As captivating and tender as it is surprising, Trust Exercise will incite heated conversations about fiction and truth, and about friendships and loyalties, and will leave readers with wiser understandings of the true capacities of adolescents and of the powers and responsibilities of adults.

Susan Choi is the author of the novels My EducationA Person of InterestAmerican Woman, and The Foreign Student. Her work has been a finalist for the Pulitzer Prize and the PEN/Faulkner Award and winner of the PEN/W.G. Sebald Award and the Asian-American Literary Award for fiction. With David Remnick, she co-edited Wonderful Town: New York Stories from The New Yorker. She’s received NEA and Guggenheim Foundation fellowships. She lives in Brooklyn.

Lillian Li received her BA from Princeton and her MFA from the University of Michigan. She is the recipient of a Hopwood Award in Short Fiction, as well as Glimmer Train‘s New Writer Award. Her work has been featured in Guernica, Granta and Jezebel.

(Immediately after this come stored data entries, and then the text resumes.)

(** * serverscom/prepare_data.py: the row transformer and its driver

    A shallow embedding of [process_data], [write_to_csv] and [main] of
    [focus_converter/conversion_configs/serverscom/prepare_data.py], with the
    parts of the Python runtime they use: [str.split(" ")], [" ".join],
    [float(str)], float division, [calendar.monthrange],
    [datetime.replace] and [datetime.strftime("%d.%m.%y")].

    Python strings are modelled by [string]; a character is a code point
    below 256.  Python floats are binary64 values, modelled by [spec_float]
    with precision 53 and maximal exponent 1024.  Records are dict objects
    living in a store and named by their address, because [process_data]
    updates the records it is given in place and returns the same objects. *)

From Stdlib Require Import ZArith String Ascii List Bool Lia SpecFloat.
From stdpp Require Import base option list gmap strings.

Local Open Scope string_scope.
Local Open Scope Z_scope.

(** ** Exceptions and results *)

Inductive value_error :=
  | CouldNotConvert (s : string)   (* float(s): could not convert string to float *)
  | DayOutOfRange                  (* datetime.replace: day is out of range for month *)
  | ExtraFields.                   (* DictWriter: dict contains fields not in fieldnames *)

Inductive exn :=
  | KeyError (key : string)
  | ValueError (why : value_error)
  | ZeroDivisionError
  | AttributeError
  | TypeError
  | IndexError
  | IllegalMonthError (month : Z)
  | FileNotFoundError (path : string).

Inductive result (A : Type) :=
  | Ok (a : A)
  | Raise (e : exn).
Arguments Ok {A} a.
Arguments Raise {A} e.

Definition bind {A B} (r : result A) (k : A -> result B) : result B :=
  match r with
  | Ok a => k a
  | Raise e => Raise e
  end.

Notation "x <- r ;; k" := (bind r (fun x => k))
  (at level 100, r at next level, right associativity).

(** ** Strings *)

Definition space : ascii := " "%char.

(** [s.split(" ")]: cut at every single space, empty pieces kept; the
    result is never empty. *)
Fixpoint split (s : string) : list string :=
  match s with
  | EmptyString => [EmptyString]
  | String c s' =>
      if Ascii.eqb c space then EmptyString :: split s'
      else match split s' with
           | w :: ws => String c w :: ws
           | [] => [String c EmptyString]
           end
  end.

(** [" ".join(parts)] *)
Definition join (parts : list string) : string := String.concat " " parts.

(** ** Dates *)

(** The date fields of a [datetime.datetime]; the time of day is not read
    by the transformer. *)
Record datetime := { year : Z; month : Z; day : Z }.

She is from the D.C. metro area and lives in Ann Arbor, Michigan. Number One Chinese Restaurant is her first novel.

Poetry and the Written Word @ Crazy Wisdom
May 8 @ 7:00 pm – 9:00 pm

On the second Wednesday of the month, we hold a relaxed and informal poetry workshop. Anyone is welcome to participate. At a workshop, you are encouraged to present a poem you are working on for positive and constructive comment by your peers. Please bring about 6 copies of the work you are presenting.

Your Poetry Circle Coordinators are Edward Morin, Joseph Kelty, and David Jibson.

 

Poetry Salon: One Pause Poetry @ Argus Farm Stop
May 8 @ 8:00 pm – 10:00 pm

ONE PAUSE POETRY SALON is (literally) a greenhouse for poetry and poets, nurturing an appreciation for written art in all languages and encouraging experiments in creative writing.

We meet every Weds in the greenhouse at Argus Farm Stop on Liberty St. The poems we read each time are unified by form (haiku, sonnet, spoken word), poet, time / place (Tang Dynasty, English Romanticism, New York in the 70s) or theme / mood (springtime, poems with cats, protest poems). We discuss the poems and play writing games together, with time for snacks and socializing in between.

Members are encouraged to share their own poems or poems they like – they may or may not relate to the theme of the evening. This is not primarily a workshop – we may hold special workshop nights, but mostly we listen to and talk about poems for the sake of inspiring new writing.

Whether you are a published poet or encountering poetry for the first time, we invite you to join us!

$5 suggested donation for food, drinks and printing costs.